→ Task brief
Scan the lines below for "Block" and copy the matches.

→ Saved entries
##########

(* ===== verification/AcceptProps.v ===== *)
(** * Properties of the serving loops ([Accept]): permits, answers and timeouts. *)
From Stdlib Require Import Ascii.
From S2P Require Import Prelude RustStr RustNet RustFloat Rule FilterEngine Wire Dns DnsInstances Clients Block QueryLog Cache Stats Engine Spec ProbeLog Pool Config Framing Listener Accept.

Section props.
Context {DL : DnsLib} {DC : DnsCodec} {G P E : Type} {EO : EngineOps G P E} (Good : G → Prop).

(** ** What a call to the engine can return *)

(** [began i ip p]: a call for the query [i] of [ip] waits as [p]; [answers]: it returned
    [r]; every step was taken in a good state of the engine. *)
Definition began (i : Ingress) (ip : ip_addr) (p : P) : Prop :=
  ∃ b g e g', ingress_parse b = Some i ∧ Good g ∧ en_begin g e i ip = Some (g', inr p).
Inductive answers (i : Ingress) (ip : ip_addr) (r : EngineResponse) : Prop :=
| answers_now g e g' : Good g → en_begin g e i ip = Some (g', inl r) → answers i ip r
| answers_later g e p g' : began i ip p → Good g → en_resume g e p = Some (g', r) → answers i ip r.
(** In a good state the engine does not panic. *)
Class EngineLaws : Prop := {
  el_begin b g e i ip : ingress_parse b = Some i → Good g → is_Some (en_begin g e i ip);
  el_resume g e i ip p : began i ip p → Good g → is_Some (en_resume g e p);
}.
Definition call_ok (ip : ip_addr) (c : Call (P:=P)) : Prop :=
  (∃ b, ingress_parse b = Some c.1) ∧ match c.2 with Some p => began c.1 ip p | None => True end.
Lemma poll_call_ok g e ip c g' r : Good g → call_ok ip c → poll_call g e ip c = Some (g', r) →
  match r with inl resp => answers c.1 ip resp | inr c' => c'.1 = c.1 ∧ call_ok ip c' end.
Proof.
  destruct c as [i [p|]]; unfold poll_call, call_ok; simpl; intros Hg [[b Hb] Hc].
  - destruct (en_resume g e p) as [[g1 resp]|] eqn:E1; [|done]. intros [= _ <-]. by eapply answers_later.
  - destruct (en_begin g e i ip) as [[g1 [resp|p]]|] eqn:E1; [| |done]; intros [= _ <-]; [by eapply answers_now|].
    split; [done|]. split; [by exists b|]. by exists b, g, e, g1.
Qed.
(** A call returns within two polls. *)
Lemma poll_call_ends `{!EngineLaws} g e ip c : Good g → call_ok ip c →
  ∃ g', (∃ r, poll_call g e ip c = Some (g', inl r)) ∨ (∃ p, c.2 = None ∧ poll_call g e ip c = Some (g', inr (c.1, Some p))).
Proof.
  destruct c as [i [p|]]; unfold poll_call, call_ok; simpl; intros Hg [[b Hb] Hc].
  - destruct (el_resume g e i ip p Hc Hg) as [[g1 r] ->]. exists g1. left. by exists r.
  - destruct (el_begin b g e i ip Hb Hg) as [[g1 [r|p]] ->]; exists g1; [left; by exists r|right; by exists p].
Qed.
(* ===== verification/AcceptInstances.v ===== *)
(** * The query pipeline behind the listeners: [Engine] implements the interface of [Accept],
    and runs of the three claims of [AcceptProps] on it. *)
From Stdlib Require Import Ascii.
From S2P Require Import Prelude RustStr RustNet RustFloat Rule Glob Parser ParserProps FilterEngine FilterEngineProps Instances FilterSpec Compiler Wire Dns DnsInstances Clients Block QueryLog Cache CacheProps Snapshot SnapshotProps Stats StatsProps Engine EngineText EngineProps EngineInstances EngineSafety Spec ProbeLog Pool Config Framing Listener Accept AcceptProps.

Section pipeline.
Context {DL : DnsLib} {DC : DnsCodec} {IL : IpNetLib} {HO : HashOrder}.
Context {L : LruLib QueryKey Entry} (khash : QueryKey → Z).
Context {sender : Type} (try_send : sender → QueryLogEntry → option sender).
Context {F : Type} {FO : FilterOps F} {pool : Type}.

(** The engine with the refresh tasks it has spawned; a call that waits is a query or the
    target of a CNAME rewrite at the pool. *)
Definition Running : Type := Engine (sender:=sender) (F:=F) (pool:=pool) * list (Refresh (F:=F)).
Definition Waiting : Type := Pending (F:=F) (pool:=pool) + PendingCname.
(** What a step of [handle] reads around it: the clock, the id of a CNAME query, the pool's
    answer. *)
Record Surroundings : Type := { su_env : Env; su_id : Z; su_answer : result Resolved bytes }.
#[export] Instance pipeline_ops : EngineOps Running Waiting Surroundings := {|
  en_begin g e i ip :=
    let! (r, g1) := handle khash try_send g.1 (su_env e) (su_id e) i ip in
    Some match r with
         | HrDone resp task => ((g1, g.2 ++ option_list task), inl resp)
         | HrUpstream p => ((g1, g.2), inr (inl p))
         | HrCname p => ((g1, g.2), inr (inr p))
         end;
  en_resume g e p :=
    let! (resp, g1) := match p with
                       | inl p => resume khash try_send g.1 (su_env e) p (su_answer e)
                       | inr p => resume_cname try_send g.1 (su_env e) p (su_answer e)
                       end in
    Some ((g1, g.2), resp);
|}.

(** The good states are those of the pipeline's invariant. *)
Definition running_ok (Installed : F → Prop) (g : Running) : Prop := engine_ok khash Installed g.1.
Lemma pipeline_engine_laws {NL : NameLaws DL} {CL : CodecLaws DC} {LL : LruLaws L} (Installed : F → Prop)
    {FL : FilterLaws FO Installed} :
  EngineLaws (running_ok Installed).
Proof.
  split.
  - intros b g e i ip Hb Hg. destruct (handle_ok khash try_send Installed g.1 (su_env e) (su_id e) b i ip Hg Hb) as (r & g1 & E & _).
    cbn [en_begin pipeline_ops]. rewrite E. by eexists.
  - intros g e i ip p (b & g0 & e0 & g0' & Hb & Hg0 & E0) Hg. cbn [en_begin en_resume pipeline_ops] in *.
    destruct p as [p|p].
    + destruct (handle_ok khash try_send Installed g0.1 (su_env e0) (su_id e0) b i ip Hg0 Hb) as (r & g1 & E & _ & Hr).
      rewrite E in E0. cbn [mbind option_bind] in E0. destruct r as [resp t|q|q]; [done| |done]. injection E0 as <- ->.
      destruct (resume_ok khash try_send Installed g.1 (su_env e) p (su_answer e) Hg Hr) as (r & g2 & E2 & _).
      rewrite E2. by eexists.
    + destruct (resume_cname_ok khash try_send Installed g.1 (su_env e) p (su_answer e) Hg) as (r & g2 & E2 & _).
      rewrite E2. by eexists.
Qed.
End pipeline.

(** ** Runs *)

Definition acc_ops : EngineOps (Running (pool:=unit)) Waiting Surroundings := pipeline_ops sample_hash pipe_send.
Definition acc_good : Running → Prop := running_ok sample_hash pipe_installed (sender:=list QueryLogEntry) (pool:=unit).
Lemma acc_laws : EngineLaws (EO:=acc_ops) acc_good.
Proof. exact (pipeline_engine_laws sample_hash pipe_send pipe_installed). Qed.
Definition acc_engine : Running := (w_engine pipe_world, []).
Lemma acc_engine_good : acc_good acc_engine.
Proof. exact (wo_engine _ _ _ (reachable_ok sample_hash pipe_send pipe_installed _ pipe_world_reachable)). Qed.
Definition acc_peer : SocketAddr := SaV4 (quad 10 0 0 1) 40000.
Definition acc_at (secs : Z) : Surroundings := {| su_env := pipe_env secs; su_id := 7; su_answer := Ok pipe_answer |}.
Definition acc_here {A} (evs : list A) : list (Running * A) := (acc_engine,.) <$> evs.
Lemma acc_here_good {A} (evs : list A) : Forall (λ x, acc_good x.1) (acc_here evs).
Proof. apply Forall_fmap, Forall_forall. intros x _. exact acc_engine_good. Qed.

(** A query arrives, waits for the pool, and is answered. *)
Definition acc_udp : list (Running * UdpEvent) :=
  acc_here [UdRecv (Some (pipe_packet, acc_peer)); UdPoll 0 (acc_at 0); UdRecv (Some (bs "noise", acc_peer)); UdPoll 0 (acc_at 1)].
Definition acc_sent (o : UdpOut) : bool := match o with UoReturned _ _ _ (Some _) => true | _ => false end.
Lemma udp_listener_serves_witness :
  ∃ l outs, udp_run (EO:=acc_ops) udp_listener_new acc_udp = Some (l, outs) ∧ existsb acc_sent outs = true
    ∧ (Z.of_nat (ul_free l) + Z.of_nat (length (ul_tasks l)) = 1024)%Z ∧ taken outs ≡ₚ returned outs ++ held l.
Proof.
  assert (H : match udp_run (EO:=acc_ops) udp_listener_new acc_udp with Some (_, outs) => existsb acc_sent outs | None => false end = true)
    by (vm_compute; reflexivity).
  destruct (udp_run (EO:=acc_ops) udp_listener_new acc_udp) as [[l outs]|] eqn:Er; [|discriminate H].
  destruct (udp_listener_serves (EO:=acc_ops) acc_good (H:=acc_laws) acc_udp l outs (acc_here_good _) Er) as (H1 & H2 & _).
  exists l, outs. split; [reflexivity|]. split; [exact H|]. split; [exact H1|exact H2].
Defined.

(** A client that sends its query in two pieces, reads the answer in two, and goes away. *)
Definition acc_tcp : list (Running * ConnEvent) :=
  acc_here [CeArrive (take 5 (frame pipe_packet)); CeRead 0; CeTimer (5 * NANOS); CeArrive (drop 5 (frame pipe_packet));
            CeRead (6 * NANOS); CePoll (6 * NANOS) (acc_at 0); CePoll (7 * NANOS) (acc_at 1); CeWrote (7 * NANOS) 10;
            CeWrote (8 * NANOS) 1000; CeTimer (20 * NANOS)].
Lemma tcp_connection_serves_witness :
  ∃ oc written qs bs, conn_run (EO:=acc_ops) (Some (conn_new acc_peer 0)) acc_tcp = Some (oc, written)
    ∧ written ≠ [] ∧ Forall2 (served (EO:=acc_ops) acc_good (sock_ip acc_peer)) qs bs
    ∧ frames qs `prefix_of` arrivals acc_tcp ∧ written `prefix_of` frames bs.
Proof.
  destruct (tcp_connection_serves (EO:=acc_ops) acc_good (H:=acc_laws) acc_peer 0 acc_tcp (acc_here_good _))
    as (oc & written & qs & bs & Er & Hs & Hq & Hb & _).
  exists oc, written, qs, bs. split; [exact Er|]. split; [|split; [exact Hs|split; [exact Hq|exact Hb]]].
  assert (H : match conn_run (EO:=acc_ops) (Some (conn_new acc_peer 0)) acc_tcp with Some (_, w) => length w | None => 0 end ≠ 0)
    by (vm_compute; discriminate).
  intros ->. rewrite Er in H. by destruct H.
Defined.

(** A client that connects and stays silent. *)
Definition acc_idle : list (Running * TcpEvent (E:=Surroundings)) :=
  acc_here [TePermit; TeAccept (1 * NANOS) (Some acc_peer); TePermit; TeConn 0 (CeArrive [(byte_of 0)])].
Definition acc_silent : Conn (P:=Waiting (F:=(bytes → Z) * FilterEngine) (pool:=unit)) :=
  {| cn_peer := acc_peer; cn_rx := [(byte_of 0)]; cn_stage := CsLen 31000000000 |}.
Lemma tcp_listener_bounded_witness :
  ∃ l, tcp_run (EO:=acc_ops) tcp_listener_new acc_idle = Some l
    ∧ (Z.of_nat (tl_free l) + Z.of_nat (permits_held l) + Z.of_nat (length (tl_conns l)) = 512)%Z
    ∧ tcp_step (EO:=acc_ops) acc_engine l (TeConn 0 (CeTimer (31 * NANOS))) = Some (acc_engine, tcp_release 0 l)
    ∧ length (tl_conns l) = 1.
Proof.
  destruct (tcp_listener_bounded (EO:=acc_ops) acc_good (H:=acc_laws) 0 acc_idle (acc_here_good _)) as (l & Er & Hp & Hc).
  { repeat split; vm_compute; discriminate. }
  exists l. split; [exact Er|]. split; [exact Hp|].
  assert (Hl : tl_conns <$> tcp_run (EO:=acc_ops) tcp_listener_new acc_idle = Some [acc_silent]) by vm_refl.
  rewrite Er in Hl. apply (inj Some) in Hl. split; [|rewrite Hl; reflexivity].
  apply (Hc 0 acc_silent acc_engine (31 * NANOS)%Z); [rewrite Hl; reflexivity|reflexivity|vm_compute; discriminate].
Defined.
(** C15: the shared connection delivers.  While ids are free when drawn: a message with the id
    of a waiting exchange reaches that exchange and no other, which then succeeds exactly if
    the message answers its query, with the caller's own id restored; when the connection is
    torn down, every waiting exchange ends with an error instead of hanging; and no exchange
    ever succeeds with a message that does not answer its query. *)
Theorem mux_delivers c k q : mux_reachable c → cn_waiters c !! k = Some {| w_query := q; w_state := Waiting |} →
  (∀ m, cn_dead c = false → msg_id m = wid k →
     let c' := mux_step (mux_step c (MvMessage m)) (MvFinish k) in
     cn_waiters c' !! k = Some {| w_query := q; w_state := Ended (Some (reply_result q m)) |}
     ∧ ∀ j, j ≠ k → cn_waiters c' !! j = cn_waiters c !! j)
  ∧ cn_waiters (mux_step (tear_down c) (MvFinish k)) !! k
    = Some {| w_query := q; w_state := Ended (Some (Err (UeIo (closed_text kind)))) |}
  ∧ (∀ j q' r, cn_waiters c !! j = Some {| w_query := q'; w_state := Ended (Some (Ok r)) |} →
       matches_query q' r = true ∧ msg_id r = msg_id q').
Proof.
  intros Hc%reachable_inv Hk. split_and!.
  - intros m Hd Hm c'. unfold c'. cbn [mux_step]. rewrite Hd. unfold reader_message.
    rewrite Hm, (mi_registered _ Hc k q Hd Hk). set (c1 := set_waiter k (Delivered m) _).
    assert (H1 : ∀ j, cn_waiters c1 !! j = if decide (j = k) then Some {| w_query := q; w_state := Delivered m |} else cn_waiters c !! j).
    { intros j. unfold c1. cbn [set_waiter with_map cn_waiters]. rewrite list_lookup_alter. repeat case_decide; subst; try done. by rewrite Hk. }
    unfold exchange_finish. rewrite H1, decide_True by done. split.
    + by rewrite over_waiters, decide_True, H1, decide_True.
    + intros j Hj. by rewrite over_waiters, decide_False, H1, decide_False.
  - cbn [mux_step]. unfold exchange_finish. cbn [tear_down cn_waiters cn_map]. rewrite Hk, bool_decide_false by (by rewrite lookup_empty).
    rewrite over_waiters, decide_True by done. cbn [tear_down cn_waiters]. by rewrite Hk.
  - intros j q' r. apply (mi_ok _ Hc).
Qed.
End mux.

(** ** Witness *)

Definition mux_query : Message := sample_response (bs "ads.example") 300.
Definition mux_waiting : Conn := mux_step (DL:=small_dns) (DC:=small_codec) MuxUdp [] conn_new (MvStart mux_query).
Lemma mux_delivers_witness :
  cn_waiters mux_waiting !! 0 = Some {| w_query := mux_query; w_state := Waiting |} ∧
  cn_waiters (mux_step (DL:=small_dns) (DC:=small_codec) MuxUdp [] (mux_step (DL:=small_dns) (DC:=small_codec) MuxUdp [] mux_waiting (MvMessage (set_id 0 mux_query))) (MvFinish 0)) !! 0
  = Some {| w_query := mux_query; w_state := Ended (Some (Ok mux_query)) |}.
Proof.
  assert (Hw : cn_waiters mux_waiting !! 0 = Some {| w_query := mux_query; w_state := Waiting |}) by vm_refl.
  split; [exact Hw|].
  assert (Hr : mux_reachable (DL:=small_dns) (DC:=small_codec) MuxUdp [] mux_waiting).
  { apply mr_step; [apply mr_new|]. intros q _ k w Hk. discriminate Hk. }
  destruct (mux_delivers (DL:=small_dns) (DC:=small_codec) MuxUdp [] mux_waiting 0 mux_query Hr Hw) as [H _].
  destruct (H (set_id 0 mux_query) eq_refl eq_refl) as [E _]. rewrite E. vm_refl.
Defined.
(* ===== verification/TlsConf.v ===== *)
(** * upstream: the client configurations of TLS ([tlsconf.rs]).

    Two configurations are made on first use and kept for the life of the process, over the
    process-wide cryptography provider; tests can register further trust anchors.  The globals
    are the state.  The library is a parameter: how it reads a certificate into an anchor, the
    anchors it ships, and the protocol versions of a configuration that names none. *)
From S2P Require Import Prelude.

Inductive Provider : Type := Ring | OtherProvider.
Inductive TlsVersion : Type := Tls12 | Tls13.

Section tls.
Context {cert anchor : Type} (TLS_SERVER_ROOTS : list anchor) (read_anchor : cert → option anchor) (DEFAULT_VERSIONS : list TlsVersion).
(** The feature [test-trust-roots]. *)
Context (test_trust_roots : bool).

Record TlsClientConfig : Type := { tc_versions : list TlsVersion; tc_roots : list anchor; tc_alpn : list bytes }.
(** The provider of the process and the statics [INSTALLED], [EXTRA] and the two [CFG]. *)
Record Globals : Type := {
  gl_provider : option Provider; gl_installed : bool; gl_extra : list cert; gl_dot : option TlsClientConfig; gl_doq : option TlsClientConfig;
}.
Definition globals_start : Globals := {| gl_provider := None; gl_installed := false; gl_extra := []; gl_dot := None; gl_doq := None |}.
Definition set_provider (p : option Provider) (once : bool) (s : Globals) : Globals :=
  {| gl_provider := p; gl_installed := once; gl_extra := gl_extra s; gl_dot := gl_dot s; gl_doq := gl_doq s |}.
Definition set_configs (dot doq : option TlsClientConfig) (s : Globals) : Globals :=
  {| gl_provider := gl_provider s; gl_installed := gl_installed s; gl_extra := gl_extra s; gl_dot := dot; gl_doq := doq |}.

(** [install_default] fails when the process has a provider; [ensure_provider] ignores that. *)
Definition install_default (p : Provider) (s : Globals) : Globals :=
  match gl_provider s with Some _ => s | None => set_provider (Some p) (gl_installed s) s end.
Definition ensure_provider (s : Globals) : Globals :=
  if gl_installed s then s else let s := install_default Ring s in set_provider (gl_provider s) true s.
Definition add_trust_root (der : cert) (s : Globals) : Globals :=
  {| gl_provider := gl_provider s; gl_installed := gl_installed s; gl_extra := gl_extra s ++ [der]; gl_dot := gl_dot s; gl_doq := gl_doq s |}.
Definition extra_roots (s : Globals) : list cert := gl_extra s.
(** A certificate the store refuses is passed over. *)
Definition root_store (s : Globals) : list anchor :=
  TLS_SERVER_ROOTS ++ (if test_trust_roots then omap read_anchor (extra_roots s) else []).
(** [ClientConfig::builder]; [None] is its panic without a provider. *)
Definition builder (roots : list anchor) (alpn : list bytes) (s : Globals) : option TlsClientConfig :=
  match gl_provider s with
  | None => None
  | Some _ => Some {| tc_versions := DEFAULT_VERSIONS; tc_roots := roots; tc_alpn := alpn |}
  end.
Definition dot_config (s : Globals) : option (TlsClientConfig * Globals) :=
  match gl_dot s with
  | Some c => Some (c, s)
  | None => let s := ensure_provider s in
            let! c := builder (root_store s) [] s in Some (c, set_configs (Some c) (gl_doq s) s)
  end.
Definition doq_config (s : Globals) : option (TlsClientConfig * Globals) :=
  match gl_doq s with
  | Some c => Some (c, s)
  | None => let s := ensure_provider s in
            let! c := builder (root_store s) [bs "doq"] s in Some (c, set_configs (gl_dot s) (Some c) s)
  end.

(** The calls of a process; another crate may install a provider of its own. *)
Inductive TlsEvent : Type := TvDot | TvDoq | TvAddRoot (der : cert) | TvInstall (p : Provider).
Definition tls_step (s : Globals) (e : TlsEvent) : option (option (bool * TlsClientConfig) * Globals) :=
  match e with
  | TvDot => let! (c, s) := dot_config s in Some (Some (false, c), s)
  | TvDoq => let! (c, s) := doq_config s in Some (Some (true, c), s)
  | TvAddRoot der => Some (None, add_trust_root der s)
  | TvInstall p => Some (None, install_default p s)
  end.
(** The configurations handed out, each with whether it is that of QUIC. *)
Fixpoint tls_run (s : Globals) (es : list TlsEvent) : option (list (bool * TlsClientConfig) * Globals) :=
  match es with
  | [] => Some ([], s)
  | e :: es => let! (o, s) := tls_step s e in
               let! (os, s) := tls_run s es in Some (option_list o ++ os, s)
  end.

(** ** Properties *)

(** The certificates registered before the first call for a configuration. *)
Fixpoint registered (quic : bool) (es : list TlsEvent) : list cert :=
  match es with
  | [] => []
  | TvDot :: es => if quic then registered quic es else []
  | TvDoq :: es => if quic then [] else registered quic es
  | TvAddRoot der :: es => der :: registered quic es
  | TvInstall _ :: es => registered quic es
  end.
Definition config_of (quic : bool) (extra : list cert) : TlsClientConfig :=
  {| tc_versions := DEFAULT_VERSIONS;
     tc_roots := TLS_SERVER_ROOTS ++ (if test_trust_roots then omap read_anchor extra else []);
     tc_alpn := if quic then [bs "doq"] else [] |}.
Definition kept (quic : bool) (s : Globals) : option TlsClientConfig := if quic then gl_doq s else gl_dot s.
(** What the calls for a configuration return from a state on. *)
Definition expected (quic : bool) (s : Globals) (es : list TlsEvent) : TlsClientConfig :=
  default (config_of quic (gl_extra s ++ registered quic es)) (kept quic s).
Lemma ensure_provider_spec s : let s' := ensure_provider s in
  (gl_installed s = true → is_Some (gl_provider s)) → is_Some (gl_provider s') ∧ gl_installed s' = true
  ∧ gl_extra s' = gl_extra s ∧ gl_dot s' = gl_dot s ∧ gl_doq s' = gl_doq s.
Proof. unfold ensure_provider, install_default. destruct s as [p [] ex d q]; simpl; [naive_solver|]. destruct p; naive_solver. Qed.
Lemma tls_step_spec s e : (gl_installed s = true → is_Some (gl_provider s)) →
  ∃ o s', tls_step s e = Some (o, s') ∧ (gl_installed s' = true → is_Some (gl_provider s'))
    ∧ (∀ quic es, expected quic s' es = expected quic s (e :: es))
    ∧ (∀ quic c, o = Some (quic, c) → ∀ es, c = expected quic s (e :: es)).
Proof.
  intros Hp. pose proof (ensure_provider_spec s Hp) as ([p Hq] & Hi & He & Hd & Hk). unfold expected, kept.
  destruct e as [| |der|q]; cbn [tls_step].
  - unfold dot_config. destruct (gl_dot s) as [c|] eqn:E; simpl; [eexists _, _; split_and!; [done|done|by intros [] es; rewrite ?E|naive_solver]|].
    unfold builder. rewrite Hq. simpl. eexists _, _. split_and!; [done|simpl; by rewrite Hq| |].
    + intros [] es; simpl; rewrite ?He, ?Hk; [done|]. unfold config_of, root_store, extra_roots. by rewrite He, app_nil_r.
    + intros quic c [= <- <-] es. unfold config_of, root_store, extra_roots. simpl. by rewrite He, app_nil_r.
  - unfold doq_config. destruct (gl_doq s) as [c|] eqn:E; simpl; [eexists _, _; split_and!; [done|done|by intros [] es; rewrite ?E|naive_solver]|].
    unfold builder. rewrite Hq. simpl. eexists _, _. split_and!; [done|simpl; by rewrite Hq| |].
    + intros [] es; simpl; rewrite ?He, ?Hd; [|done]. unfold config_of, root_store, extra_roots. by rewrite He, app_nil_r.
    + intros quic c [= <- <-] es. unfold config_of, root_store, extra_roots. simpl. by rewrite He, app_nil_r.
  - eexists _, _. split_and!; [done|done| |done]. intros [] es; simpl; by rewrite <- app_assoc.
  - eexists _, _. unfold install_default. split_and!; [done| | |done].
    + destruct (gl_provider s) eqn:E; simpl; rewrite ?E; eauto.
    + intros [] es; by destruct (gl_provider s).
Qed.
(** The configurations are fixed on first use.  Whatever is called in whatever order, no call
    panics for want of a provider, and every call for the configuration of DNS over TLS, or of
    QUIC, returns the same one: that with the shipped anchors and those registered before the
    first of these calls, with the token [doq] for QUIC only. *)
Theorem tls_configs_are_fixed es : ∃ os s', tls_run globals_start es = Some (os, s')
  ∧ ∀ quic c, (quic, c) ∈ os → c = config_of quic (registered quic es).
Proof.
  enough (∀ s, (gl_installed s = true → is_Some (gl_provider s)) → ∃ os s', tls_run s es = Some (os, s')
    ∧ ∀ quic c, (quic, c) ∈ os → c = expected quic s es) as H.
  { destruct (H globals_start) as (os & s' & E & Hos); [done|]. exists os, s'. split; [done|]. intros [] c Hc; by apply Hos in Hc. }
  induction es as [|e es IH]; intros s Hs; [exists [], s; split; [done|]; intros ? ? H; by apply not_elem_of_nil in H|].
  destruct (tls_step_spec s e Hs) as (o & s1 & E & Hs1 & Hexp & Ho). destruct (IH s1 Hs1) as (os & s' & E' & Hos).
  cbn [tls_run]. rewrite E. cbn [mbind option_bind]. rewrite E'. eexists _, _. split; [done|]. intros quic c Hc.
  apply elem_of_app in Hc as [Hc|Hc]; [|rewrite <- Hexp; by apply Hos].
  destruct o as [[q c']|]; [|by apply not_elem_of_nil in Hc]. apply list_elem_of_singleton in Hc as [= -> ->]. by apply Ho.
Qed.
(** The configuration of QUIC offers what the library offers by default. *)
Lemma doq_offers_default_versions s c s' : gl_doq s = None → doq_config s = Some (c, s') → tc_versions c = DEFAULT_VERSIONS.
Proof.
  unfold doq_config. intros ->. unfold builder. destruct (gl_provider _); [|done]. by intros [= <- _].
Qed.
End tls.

##########

→ Result of the task
From S2P Require Import Prelude RustStr RustNet RustFloat Rule FilterEngine Wire Dns DnsInstances Clients Block QueryLog Cache Stats Engine Spec ProbeLog Pool Config Framing Listener Accept.
From S2P Require Import Prelude RustStr RustNet RustFloat Rule Glob Parser ParserProps FilterEngine FilterEngineProps Instances FilterSpec Compiler Wire Dns DnsInstances Clients Block QueryLog Cache CacheProps Snapshot SnapshotProps Stats StatsProps Engine EngineText EngineProps EngineInstances EngineSafety Spec ProbeLog Pool Config Framing Listener Accept AcceptProps.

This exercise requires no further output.